**REQUIREMENT**
One part of the entries below is wanted: the lines from the one containing "intros [_ Hl] Hp." through the one containing "H2 Hp). tauto.". Write those out exactly and nothing else.

^^^^^^^^

Lemma fits_before_end gap n ps : forall last p, 0 <= gap -> fits gap n last ps -> p ∈ ps -> p.1 + p.2 <= end_of last ps.
Proof.
  induction ps as [|q ps IH]; intros last p Hg Hf Hp; [by apply not_elem_of_nil in Hp|]. cbn [fits end_of] in *. destruct Hf as (H1 & H2 & H3 & H4 & Hf).
  apply elem_of_cons in Hp as [->|Hp]; [|by apply IH]. apply (fits_end gap n ps (q.1 + q.2)); (done || lia).
Qed.

Lemma layout_in n ps p : layout n ps -> p ∈ ps -> 0 < p.1 /\ 0 < p.2 /\ p.1 + p.2 <= n.
Proof.
  intros [_ Hl] Hp. destruct (4 <? length ps)%nat.
  - destruct Hl as [H1 H2]. rewrite <- (take_drop 3 ps) in Hp. apply elem_of_app in Hp as [Hp|Hp].
    + pose proof (fits_in 0 n _ 0 p ltac:(lia) H1 Hp). tauto.
    + pose proof (fits_in DOS_EBR_BLOCK n _ _ p ltac:(by vm_compute) H2 Hp). tauto.
  - pose proof (fits_in 0 n _ 0 p ltac:(lia) Hl Hp). tauto.
Qed.

Lemma layout_apart n ps i j p q : layout n ps -> ps !! i = Some p -> ps !! j = Some q -> (i < j)%nat -> p.1 + p.2 <= q.1.
Proof.
  intros [_ Hl] Hi Hj Hij. destruct (4 <? length ps)%nat; [|pose proof (fits_apart 0 n ps 0 i j p q ltac:(lia) Hl Hi Hj Hij); lia].
  destruct Hl as [H1 H2]. change DOS_EBR_BLOCK with 2048 in H2. destruct (decide (j < 3)%nat) as [Hj3|Hj3]; [|destruct (decide (i < 3)%nat) as [Hi3|Hi3]].
  - pose proof (fits_apart 0 n _ 0 i j p q ltac:(lia) H1) as Ha. rewrite !lookup_take_lt in Ha by lia. specialize (Ha Hi Hj Hij). lia.
  - assert (p ∈ take 3 ps) by (apply (list_elem_of_lookup_2 _ i); by rewrite lookup_take_lt).
    assert (q ∈ drop 3 ps) by (apply (list_elem_of_lookup_2 _ (j - 3)); rewrite lookup_drop; by replace (3 + (j - 3))%nat with j by lia).
    pose proof (fits_before_end 0 n _ 0 p ltac:(lia) H1 ltac:(done)). pose proof (fits_in 2048 n _ _ q ltac:(lia) H2 ltac:(done)). lia.
  - pose proof (fits_apart 2048 n _ _ (i - 3) (j - 3) p q ltac:(lia) H2) as Ha. rewrite !lookup_drop in Ha.
    replace (3 + (i - 3))%nat with i in Ha by lia. replace (3 + (j - 3))%nat with j in Ha by lia. specialize (Ha Hi Hj ltac:(lia)). lia.
Qed.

^^^^^^^^

**EXERCISE SOLUTION**
  intros [_ Hl] Hp. destruct (4 <? length ps)%nat.
  - destruct Hl as [H1 H2]. rewrite <- (take_drop 3 ps) in Hp. apply elem_of_app in Hp as [Hp|Hp].
    + pose proof (fits_in 0 n _ 0 p ltac:(lia) H1 Hp). tauto.
    + pose proof (fits_in DOS_EBR_BLOCK n _ _ p ltac:(by vm_compute) H2 Hp). tauto.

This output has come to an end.